§ WORK ITEM
The result should be every line of the listing that holds the word "they".

§ PROVIDED MATERIAL
(** * Flow-log tagging: a shallow embedding of [flow.py]

    The program reads a lookup table (rows of a CSV file), classifies every
    line of a flow log by destination port and protocol, keeps three
    counters and writes a two-section report.

    Conventions of the embedding.
    - A Python [str] is a [string]; a character is a code point below 256,
      on which [isspace] and [lower] below agree with Python.
    - A Python value that is a [str] or [None] is an [option string]
      ([PyStr s] / [PyNone]).
    - A Python [int] is a [Z].
    - The dict built by [parse_lookup_table] and the two constant
      collections of [parse_flow_logs] are only ever queried: they are a
      [gmap] and a [gset].  The two [defaultdict(int)] counters are iterated
      by [write_output], so they are insertion-ordered association lists.
    - File contents are what the readers yield: the row dicts of
      [csv.DictReader] and the lines of the flow log; the report is the
      sequence of rows handed to [csv.writer].  Console output is kept
      apart from the counters, as the list of the messages printed. *)

From Stdlib Require Import ZArith String Ascii List.
From stdpp Require Import base decidable option list gmap strings fin_maps.

Local Open Scope string_scope.
Local Open Scope list_scope.
Local Open Scope Z_scope.

(** ** Python strings *)

Module Str.

(** [str.isspace] on one character (code points below 256): TAB..CR,
    FS..US, SPACE, NEL and NBSP. *)
Definition isspace (c : ascii) : bool :=
  let n := nat_of_ascii c in
  ((9 <=? n)%nat && (n <=? 13)%nat)
  || ((28 <=? n)%nat && (n <=? 32)%nat)
  || (n =? 133)%nat || (n =? 160)%nat.
(** * bxgateway: compact block decompression and block dispatch

    A shallow embedding of
    [bxgateway/messages/btc/compact_block_decompression.py] and of
    [AbstractBlockchainConnectionProtocol.msg_block], with the properties
    the specification states about them.

    Python values are modelled as follows: [bytes], [bytearray] and
    [memoryview] are lists of bytes; a [dict] keyed by hex strings is a
    [gmap string]; a [deque] and a [list] are lists; an uncaught Python
    exception is the [Raise] outcome of a small error monad. *)

From Stdlib Require Import ZArith Lia.
From Stdlib.Strings Require Import Byte.
From stdpp Require Import gmap strings list sorting.

Local Open Scope Z_scope.
Local Open Scope nat_scope.

(** ** Python values and exceptions *)

Abbreviation bytes := (list byte).

#[global] Instance byte_eq_decision : EqDecision byte := Byte.byte_eq_dec.

(** The exceptions the modelled code can raise: [IndexError] (list index out
    of range), [TypeError] ([len(None)]) and [struct.error]. *)
Inductive exn : Type :=
  | IndexError
  | TypeError
  | StructError.

Inductive outcome (A : Type) : Type :=
  | Return (a : A)
  | Raise (e : exn).
Arguments Return {A} a.
Arguments Raise {A} e.

#[global] Instance outcome_ret : MRet outcome := @Return.
#[global] Instance outcome_bind : MBind outcome := fun A B f c =>
  match c with
  | Return a => f a
  | Raise e => Raise e
  end.

(** [for x in l: s = body(s, x)], stopping at the first exception. *)
Fixpoint for_each {A S : Type} (body : S → A → outcome S) (l : list A) (s : S)
  : outcome S :=
  match l with
  | [] => Return s
  | x :: l' => s' ← body s x; for_each body l' s'
  end.

(** [l[i]] on a Python list, for a non-negative [i]. *)
Definition list_index {A : Type} (l : list A) (i : nat) : outcome A :=
  match l !! i with
  | Some x => Return x
  | None => Raise IndexError
  end.

(** [b[i:j]] and [b[i:j] = v] on a bytearray, for [0 <= i <= j]. *)
Definition slice (b : bytes) (i j : nat) : bytes := take (j - i) (drop i b).
Definition slice_assign (b : bytes) (i j : nat) (v : bytes) : bytes :=
  take i b ++ v ++ drop j b.

(** [bytearray(n)] *)
Definition bytearray (n : nat) : bytes := replicate n x00.

(** ** [struct]: little-endian packing *)

Definition byte_of_Z (z : Z) : byte :=
  default x00 (Byte.of_N (Z.to_N (z mod 256))).

Fixpoint le_bytes (n : nat) (v : Z) : bytes :=
  match n with
  | O => []
  | S n' => byte_of_Z v :: le_bytes n' (v / 256)
  end.

Fixpoint le_value (b : bytes) : Z :=
  match b with
  | [] => 0%Z
  | x :: b' => (Z.of_N (Byte.to_N x) + 256 * le_value b')%Z
  end.

(** An unsigned field of [n] bytes accepts exactly [0 <= v < 256^n];
    [struct] raises [struct.error] otherwise. *)
Definition fits_unsigned (n : nat) (v : Z) : bool :=
  bool_decide (0 ≤ v < 256 ^ Z.of_nat n)%Z.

§ FINISHED EXERCISE
      collections of [parse_flow_logs] are only ever queried: they are a
      by [write_output], so they are insertion-ordered association lists.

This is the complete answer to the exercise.